One day I asked a therapeutic friend what she would do if she had received this diagnosis. She said simply: “I’d examine my diet. Pretend food is causing the inflammation in your foot, which food would you suspect?”
“Popcorn,” I said, almost immediately. I recalled the meeting in which we talked about how our inflammatory foods tend to be the ones we adore. I remembered the rationale: it relates mostly to the cascade of endorphins and pleasure chemicals we experience when we eat a food stressor. But of course, it was hard to identify with the concept because, well, it’s just popcorn.
At the time I ate a lot of popcorn. A LOT OF POPCORN. Popcorn had become a universal solution for me. It was an easy snack food, and I found that the crunch and the repetitive action of stuffing my face with it calmed my fear and anxiety. If I couldn’t find a solution to a problem, at least I could eat popcorn. I could even convince myself that it was a healthy option as long as I didn’t add much oil and salt.

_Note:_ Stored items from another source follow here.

(* ===== verification/FrameAlloc.v ===== *)
(** The physical block allocator (kernel/memman.c, lines 116-280, 338-358 and
    696-711): allocation and release of 4 KiB blocks over the bitmap of
    FrameMap.v, the set-up of the bitmap from the firmware's memory map, and the
    accounting of [_mem_used_blocks]. *)

From S2P Require Import Prelude Words Console FrameMap.
#[local] Open Scope Z_scope.

(** * State *)

Definition MEM_BLOCKS_PER_BYTE : Z := 8.
Definition MEM_MAP_WORD_SIZE : Z := 64.
Definition MEM_BLOCK_SIZE : Z := 4096.

(** The static variables of memman.c. *)
Record memman := Memman {
  _mem_memory_size : Z;
  _mem_used_blocks : Z;
  _mem_max_blocks : Z;
  _mem_memory_map : gmap Z Z;
  _kernel_next_block : Z
}.

Definition upd_used (f : Z -> Z) (s : memman) : memman :=
  Memman (_mem_memory_size s) (f (_mem_used_blocks s)) (_mem_max_blocks s)
    (_mem_memory_map s) (_kernel_next_block s).
Definition upd_map (f : gmap Z Z -> gmap Z Z) (s : memman) : memman :=
  Memman (_mem_memory_size s) (_mem_used_blocks s) (_mem_max_blocks s)
    (f (_mem_memory_map s)) (_kernel_next_block s).
Definition upd_next_block (f : Z -> Z) (s : memman) : memman :=
  Memman (_mem_memory_size s) (_mem_used_blocks s) (_mem_max_blocks s)
    (_mem_memory_map s) (f (_kernel_next_block s)).

(** * Allocation and release *)

Definition mem_free_block_count (s : memman) : Z :=
  (_mem_max_blocks s - _mem_used_blocks s)%word.

Definition mem_alloc_block (s : memman) : Z * memman :=
  if mem_free_block_count s =? 0 then (0, s)
  else
    let frame := mmap_first_free (_mem_max_blocks s) (_mem_memory_map s) in
    if frame =? 0 then (0, s)
    else ((frame * MEM_BLOCK_SIZE)%word,
          upd_used (fun u => (u + 1)%word) (upd_map (mmap_set frame) s)).

Definition mem_free_block (addr : Z) (s : memman) : memman :=
  upd_used (fun u => (u - 1)%word) (upd_map (mmap_unset (addr / MEM_BLOCK_SIZE)) s).

Definition mem_alloc_blocks (size : Z) (s : memman) : option (Z * memman) :=
  if mem_free_block_count s <? size then Some (0, s)
  else
    frame ← mmap_first_free_zone (zone_fuel (_mem_max_blocks s))
              (_mem_max_blocks s) (_mem_memory_map s) size;
    if frame =? 0 then Some (0, s)
    else Some ((frame * MEM_BLOCK_SIZE)%word,
               upd_used (fun u => (u + size)%word)
                 (for_range 0 size (fun i => upd_map (mmap_set (frame + i))) s)).

Definition mem_free_blocks (addr size : Z) (s : memman) : memman :=
  let frame := addr / MEM_BLOCK_SIZE in
  upd_used (fun u => (u - size)%word)
    (for_range frame (frame + size)%word (fun i => upd_map (mmap_unset i)) s).

(** * Initialisation *)

(** An entry of the BIOS memory map (kernel/memman.h). *)
Record memory_region := MemoryRegion {
  start : Z;
  size : Z;
  type : Z;
  acpi3 : Z
}.

(** [align] and the allocator's state, as the loop over [blocks] changes them. *)
Definition mem_init_region (base size : Z) (s : memman) : memman :=
  let align := base / MEM_BLOCK_SIZE in
  let blocks := size / MEM_BLOCK_SIZE in
  snd (for_range 0 blocks (fun _ '(align, s) =>
         if mmap_test align (_mem_memory_map s) =? 0 then (align, s)
         else (align + 1,
               upd_used (fun u => (u - 1)%word) (upd_map (mmap_unset align) s)))
       (align, s)).

(** The loops that mark the first megabyte and the kernel as used. *)
Definition mark_used (lo hi : Z) (s : memman) : memman :=
  for_range lo hi (fun i s =>
    if mmap_test i (_mem_memory_map s) =? 0
    then upd_map (mmap_set i) (upd_used (fun u => (u + 1)%word) s)
    else s) s.

Definition strMemoryType : list string :=
  ["Unknown"; "Available"; "Reserved"; "ACPI Reclaim"; "ACPI NVS Memory"; "Bad stuff"]%string.

(** The first loop of [memman_init]: [(total, limit)]. *)
Definition analyze_memory_map (memory_map : list memory_region) : Z * Z :=
  foldl (fun '(total, limit) r =>
    if type r =? 1 then
      ((total + size r)%word,
       if limit <? (start r + size r)%word then (start r + size r)%word else limit)
    else (total, limit)) (0, 0) memory_map.

Definition print_memory_map (memory_map : list memory_region) : list out :=
  r ← memory_map;
  [Puts "   From: "; Puthex (start r); Puts "    Size: "; Puthex (size r);
   Puts "    Type: "; Puts (default ""%string (strMemoryType !! Z.to_nat (type r))); Putsln ""].

(** [debug_memmap]: the number of free blocks it counts, and its output. *)
Definition debug_memmap_free (s : memman) : Z :=
  let used := count_range (fun i => negb (mmap_test i (_mem_memory_map s) =? 0)) (_mem_max_blocks s) in
  (_mem_max_blocks s - used)%word.
(* ===== verification/TaskControl.v ===== *)
(** What the locks and the keyboard expect of the scheduler: a task has a status
    under its process id, and [change_task_status] sets it and nothing else. *)

From S2P Require Import Prelude Words.
#[local] Open Scope Z_scope.

Class TaskControl (T : Type) := {
  tc_change : Z -> Z -> T -> option T;
  tc_ok : T -> Prop;
  tc_status : T -> Z -> Z -> Prop;

  tc_status_fun t p x y : tc_ok t -> tc_status t p x -> tc_status t p y -> x = y;
  tc_change_spec p st t :
    tc_ok t -> 0 <= st < 256 ->
    exists t', tc_change p st t = Some t' /\ tc_ok t' /\
      (forall x, tc_status t p x -> tc_status t' p st) /\
      (forall q x, q <> p -> tc_status t q x -> tc_status t' q x)
}.

#[global] Hint Mode TaskControl ! : typeclass_instances.

Lemma tc_ok_change {T : Type} `{TaskControl T} (p st : Z) (t t' : T) :
  tc_ok t -> 0 <= st < 256 -> tc_change p st t = Some t' -> tc_ok t'.
Proof.
  intros Ht Hst E. destruct (tc_change_spec p st t Ht Hst) as (? & E' & ? & _). congruence.
Qed.

(** The bare table of statuses. *)
Definition table_change (p st : Z) (t : gmap Z Z) : option (gmap Z Z) :=
  Some (match t !! p with Some _ => <[p := st]> t | None => t end).

#[export] Instance table_control : TaskControl (gmap Z Z).
Proof.
  refine {| tc_change := table_change; tc_ok := fun _ => True;
            tc_status := fun t p x => t !! p = Some x |}.
  - intros. congruence.
  - intros p st t _ _. eexists. split_and!; [done | done | |].
    + intros x ->. by rewrite lookup_insert_eq.
    + intros q x Hq Hx. destruct (t !! p); [by rewrite lookup_insert_ne | done].
Defined.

Once asked the right question, however, I could not remain naïve. I had to test popcorn. To my shock, the longstanding foot pain vaporized when I stopped eating all corn products. It took just a few days for the pain to subside, and after about 10 days I was pain free. It’s now nine months later and the pain has not returned.
I don’t want to end this story leaving the impression that popcorn is the villain. I do want to champion experiments and especially the food elimination diets we try out at Suppers to identify the extent to which our favorite foods drive our inflammatory processes individually. Since having my own compelling experience with popcorn, I have engaged in many experiments, including food elimination diets and testing new foods and assessing their potential to energize and satiate me.
I have three questions for my readers:
Do you experience pain or inflammation anywhere?
Is there any food you habitually eat that does more than satisfy normal hunger, like provide comfort, sedate you or change your mood?
Is it worth it to you to eliminate the comfort food for a few weeks to see if it’s really acting more like a pain killer than a food?
Maybe my popcorn is your bell peppers, pizza or ice cream. All I know is that half a dozen interventions that worked for me for other problems couldn’t touch the pain in my feet. The match between my problem and my solution was giving up popcorn.